# [ACTION ITEM]
In full and without alteration, write out the records.

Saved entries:
⁂

(** What [ipc_accept_client] does, branch by branch. *)
Lemma accept_cases base sfd n cs s :
  at_ base sfd false n cs s ->
  exists r s', ipc_accept_client sfd s = Some (r, s') /\
  ((r = -1 /\ at_ base sfd false n cs s' /\
    ((accept sfd (net s)).1 < 0 \/ find_idx (fun c => negb (is_active c)) cs = None)) \/
   (exists i c0 c, find_idx (fun c => negb (is_active c)) cs = Some i /\ cs !! i = Some c0 /\
      is_active c = true /\ fd c = r /\ r = (accept sfd (net s)).1 /\
      at_ base sfd false (n + 1) (<[i := c]> cs) s')).
Proof.
  intros (Hs & Hl & Hn & Hc & Hshm & Ht). unfold ipc_accept_client, bind at 1, sysc.
  destruct (accept sfd (net s)) as [cfd w1] eqn:Ea.
  destruct (Z.ltb_spec cfd 0) as [Hneg|Hge].
  { eexists _, _. split; [done|]. left. split; [done|]. split; [|by left].
    unfold at_, at2. simpl. split_and!; try done. eapply table_wf_net; [|done]. by eapply accept_fail. }
  destruct (accept_fresh _ _ _ _ Ea Hge) as (Hlt & Hfresh & Hopen).
  unfold bind at 1, lock. simpl. rewrite Hl. unfold bind at 1, gets. simpl. rewrite Hc.
  pose proof Ht as []. rewrite take_ge by lia.
  destruct (find_idx _ cs) as [i|] eqn:Ei.
  - pose proof Ei as (c0 & Hi & Hc0 & _)%find_idx_Some. apply negb_true_iff in Hc0.
    unfold bind at 1, get_client. simpl. rewrite Hc, Hi.
    unfold bind at 1, sysc. simpl. destruct (time w1) as [now w2] eqn:Etm.
    unfold bind at 1, put_client. simpl. rewrite Hc.
    rewrite (proj2 (Nat.ltb_lt _ _) (lookup_lt_Some _ _ _ Hi)). eexists _, _. split; [done|].
    right. exists i, c0, (mk_client cfd (pid c0) (uid c0) now 1). do 5 (split; [done|]).
    unfold at_, at2. simpl. rewrite Hn. split_and!; try done.
    eapply (at_enter _ _ _ _ _ c0); try done. intros q. rewrite <- Hopen. pose proof (time_open q w1).
    by rewrite Etm in *.
  - eexists _, _. split; [done|]. left. split; [done|]. split; [|by right].
    unfold at_, at2. simpl. split_and!; try done.
    eapply table_wf_net; [|done]. intros q. rewrite close_open, Hopen.
    destruct (decide (q = cfd)) as [->|Hne]; [by rewrite bool_decide_eq_true_2, Hfresh|].
    by rewrite bool_decide_eq_false_2.
Qed.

⁂

# [EXERCISE RESPONSE]
(** What [ipc_accept_client] does, branch by branch. *)
Lemma accept_cases base sfd n cs s :
  at_ base sfd false n cs s ->
  exists r s', ipc_accept_client sfd s = Some (r, s') /\
  ((r = -1 /\ at_ base sfd false n cs s' /\
    ((accept sfd (net s)).1 < 0 \/ find_idx (fun c => negb (is_active c)) cs = None)) \/
   (exists i c0 c, find_idx (fun c => negb (is_active c)) cs = Some i /\ cs !! i = Some c0 /\
      is_active c = true /\ fd c = r /\ r = (accept sfd (net s)).1 /\
      at_ base sfd false (n + 1) (<[i := c]> cs) s')).
Proof.
  intros (Hs & Hl & Hn & Hc & Hshm & Ht). unfold ipc_accept_client, bind at 1, sysc.
  destruct (accept sfd (net s)) as [cfd w1] eqn:Ea.
  destruct (Z.ltb_spec cfd 0) as [Hneg|Hge].
  { eexists _, _. split; [done|]. left. split; [done|]. split; [|by left].
    unfold at_, at2. simpl. split_and!; try done. eapply table_wf_net; [|done]. by eapply accept_fail. }
  destruct (accept_fresh _ _ _ _ Ea Hge) as (Hlt & Hfresh & Hopen).
  unfold bind at 1, lock. simpl. rewrite Hl. unfold bind at 1, gets. simpl. rewrite Hc.
  pose proof Ht as []. rewrite take_ge by lia.
  destruct (find_idx _ cs) as [i|] eqn:Ei.
  - pose proof Ei as (c0 & Hi & Hc0 & _)%find_idx_Some. apply negb_true_iff in Hc0.
    unfold bind at 1, get_client. simpl. rewrite Hc, Hi.
    unfold bind at 1, sysc. simpl. destruct (time w1) as [now w2] eqn:Etm.
    unfold bind at 1, put_client. simpl. rewrite Hc.
    rewrite (proj2 (Nat.ltb_lt _ _) (lookup_lt_Some _ _ _ Hi)). eexists _, _. split; [done|].
    right. exists i, c0, (mk_client cfd (pid c0) (uid c0) now 1). do 5 (split; [done|]).
    unfold at_, at2. simpl. rewrite Hn. split_and!; try done.
    eapply (at_enter _ _ _ _ _ c0); try done. intros q. rewrite <- Hopen. pose proof (time_open q w1).
    by rewrite Etm in *.
  - eexists _, _. split; [done|]. left. split; [done|]. split; [|by right].
    unfold at_, at2. simpl. split_and!; try done.
    eapply table_wf_net; [|done]. intros q. rewrite close_open, Hopen.
    destruct (decide (q = cfd)) as [->|Hne]; [by rewrite bool_decide_eq_true_2, Hfresh|].
    by rewrite bool_decide_eq_false_2.
Qed.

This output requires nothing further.